As a young mother, Lucy Cline Huie 39Ox 42G had a cross burned in the front yard of her Jonesboro home, probably in retaliation for forming a chapter of HOPE (Help Our Public Education) to try to keep local schools open during the battles over desegregation in the late 1950s. “They thought we were traitors,” she told an Atlanta Journal-Constitution reporter many years later. “It was worse because we were from here, not just Yankees who didn’t know any better.” She kept that charred cross in her garage for many years.

In May, Huie was honored with a Governor’s Award in the Humanities for her work supporting desegregated public schools, as well as later efforts conducting oral history interviews with Clayton County residents and helping Historic Jonesboro launch its Native American Heritage Day.
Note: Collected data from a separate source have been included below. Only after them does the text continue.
(** *** The hypotheses of the lock theorem hold on a running page *)

(** [update] succeeds on every state of the four families: the value map has
    every key the callbacks read. *)
Lemma update_families_total (fam : family) (m : model) :
  fam ∈ families -> family_state fam m ->
  exists m', update fam m = Some m'
             /\ sliderObjs m' = sliderObjs m /\ lockCheckbox m' = lockCheckbox m.
Proof.
  intros Hfam Hm.
  assert (Hkeys : forall i p, params fam !! i = Some p ->
            exists x, getValues m !! id p = Some x).
  { intros i p Hp.
    destruct (family_value_at fam m i p Hfam Hm Hp) as (x & _ & Hx). now exists x. }
  cut (exists m', update fam m = Some m').
  { intros (m' & Hm'). exists m'. split; [exact Hm' |]. now apply (update_controls fam). }
  revert Hkeys. unfold families in Hfam. rewrite !elem_of_cons, elem_of_nil in Hfam.
  destruct Hfam as [-> | [-> | [-> | [-> | []]]]]; intros Hkeys; unfold update;
    cbn [computeCurve computePoint fam1PL fam2PL fam3PL fam4PL].
  - destruct (Hkeys 0%nat _ eq_refl) as (x0 & H0).
    destruct (Hkeys 1%nat _ eq_refl) as (x1 & H1).
    cbn [id] in *. rewrite H0, H1. cbn [mbind option_bind]. now eexists.
  - destruct (Hkeys 0%nat _ eq_refl) as (x0 & H0).
    destruct (Hkeys 1%nat _ eq_refl) as (x1 & H1).
    destruct (Hkeys 2%nat _ eq_refl) as (x2 & H2).
    cbn [id] in *. rewrite H0, H1, H2. cbn [mbind option_bind]. now eexists.
  - destruct (Hkeys 0%nat _ eq_refl) as (x0 & H0).
    destruct (Hkeys 1%nat _ eq_refl) as (x1 & H1).
    destruct (Hkeys 2%nat _ eq_refl) as (x2 & H2).
    destruct (Hkeys 3%nat _ eq_refl) as (x3 & H3).
    cbn [id] in *. rewrite H0, H1, H2, H3. cbn [mbind option_bind]. now eexists.
  - destruct (Hkeys 0%nat _ eq_refl) as (x0 & H0).
    destruct (Hkeys 1%nat _ eq_refl) as (x1 & H1).
    destruct (Hkeys 2%nat _ eq_refl) as (x2 & H2).
    destruct (Hkeys 3%nat _ eq_refl) as (x3 & H3).
    destruct (Hkeys 4%nat _ eq_refl) as (x4 & H4).
    cbn [id] in *. rewrite H0, H1, H2, H3, H4. cbn [mbind option_bind]. now eexists.
Qed.

(** On each of the four pages the lock can be checked, and the state then
    reached is a state of the family with the lock checked. *)
Lemma lock_reachable (fam : family) :
  fam ∈ families ->
  exists m, reachable fam m /\ family_state fam m /\ lockCheckbox m = Some true.
Proof.
  intros Hfam.
  destruct (setupModel_families fam Hfam) as (m0 & Hsetup & Hm0 & Hlock0).
  assert (Hr0 : reachable fam m0) by now constructor.
  assert (Hs : exists ti bi, thetaSlider fam = Some ti /\ bSlider fam = Some bi).
  { pose proof families_sliders as (H1 & H2 & H3 & H4 & H5 & H6 & H7 & H8).
    unfold families in Hfam. rewrite !elem_of_cons, elem_of_nil in Hfam.
    destruct Hfam as [-> | [-> | [-> | [-> | []]]]]; eauto. }
  destruct Hs as (ti & bi & HT & HB).
  set (m1 := onThetaCapture ti bi (mkModel (sliderObjs m0) (Some true) (plot m0))).
  assert (Hm1 : family_state fam m1).
  { unfold family_state, m1.
    rewrite (proj1 (onThetaCapture_attributes ti bi _)). exact Hm0. }
  assert (Hl1 : lockCheckbox m1 = Some true).
  { unfold m1. now rewrite (proj2 (onThetaCapture_attributes ti bi _)). }
  destruct (update_families_total fam m1 Hfam Hm1) as (m2 & Hup & Hsl & Hlk).
  exists m2. split; [| split].
  - apply (reach_step fam m0 (Change true) m2 Hr0).
    rewrite (lock_checked fam ti bi HT HB m0 false Hlock0). exact Hup.
  - unfold family_state. rewrite Hsl. exact Hm1.
  - now rewrite Hlk.
Qed.

(** ** The clamp of the upper asymptote *)

(** The two callbacks of the 4PL family on a value map that has their five
    keys. *)
Lemma fam4PL_callbacks (v : gmap string R) (theta a b c d : R) :
  v !! "theta4PL" = Some theta -> v !! "a4PL" = Some a ->
  v !! "b4PL" = Some b -> v !! "c4PL" = Some c -> v !! "d4PL" = Some d ->
  computeCurve fam4PL v
  = Some ((fun t => icc4PL t a b c (Rmax d (c + 1e-6))) <$> thetaGrid)
  /\ computePoint fam4PL v
     = Some (mkPoint theta (icc4PL theta a b c (Rmax d (c + 1e-6)))).
Proof.
  intros Ht Ha Hb Hc Hd.
  cbn [computeCurve computePoint fam4PL].
  rewrite Ht, Ha, Hb, Hc, Hd. cbn [mbind option_bind]. now split.
Qed.

(** C2. On every value map with the five keys of the 4PL family, both
    callbacks call [icc4PL] with [Math.max(d, c + 1e-6)] in place of [d], for
    every point of the curve and for the highlighted point; that value is
    above [c].  With [c = 0.3] and [d = 0.25] it is [0.3 + 1e-6] and not
    0.25, over the reals and in binary64. *)
Theorem d_clamped_before_icc4PL (v : gmap string R) (theta a b c d : R) :
  v !! "theta4PL" = Some theta -> v !! "a4PL" = Some a ->
  v !! "b4PL" = Some b -> v !! "c4PL" = Some c -> v !! "d4PL" = Some d ->
  computeCurve fam4PL v
  = Some ((fun t => icc4PL t a b c (Rmax d (c + 1e-6))) <$> thetaGrid)
  /\ computePoint fam4PL v
     = Some (mkPoint theta (icc4PL theta a b c (Rmax d (c + 1e-6))))
  /\ c < Rmax d (c + 1e-6)
  /\ Rmax 0.25 (0.3 + 1e-6) = 0.3 + 1e-6
  /\ Rmax 0.25 (0.3 + 1e-6) <> 0.25
  /\ Binary64.clamp_d 0.3 0.25 = (0.3 + 1e-6)%float
  /\ Binary64.clamp_d 0.3 0.25 <> 0.25%float.
Proof.
  intros Ht Ha Hb Hc Hd.
  destruct (fam4PL_callbacks v theta a b c d Ht Ha Hb Hc Hd) as [Hcurve Hpoint].
  split; [exact Hcurve |]. split; [exact Hpoint |].
  split; [| split; [| split; [| split]]].
  - apply Rlt_le_trans with (c + 1e-6); [lra | apply Rmax_r].
  - apply Rmax_right. lra.
  - rewrite Rmax_right by lra. lra.
  - vm_compute. reflexivity.
  - vm_compute. discriminate.
Qed.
“For her, dignity, honor, and service are not just words,” says Jamil Zainaldin, president of the Georgia Humanities Council. “Keep in mind this was 1958, a very dangerous time to be so public about what she was doing. . . . We can talk about heroism in battle. Well, this is what it looks like.”

The daughter of a Methodist circuit rider in North Georgia, Huie has been a World War II army nurse, owned a travel agency, and helped run her family’s cattle farm.

The Clayton County oral history project was born out of an interview Huie conducted with her mother in the 1980s, after which she decided to broaden the scope to include other longtime residents, recording their recollections about social changes since World War II. The collection consists of eighty-eight audiocassette tapes, recorded from 1989 to 1998, now stored in Emory’s Manuscript, Archives, and Rare Book Library.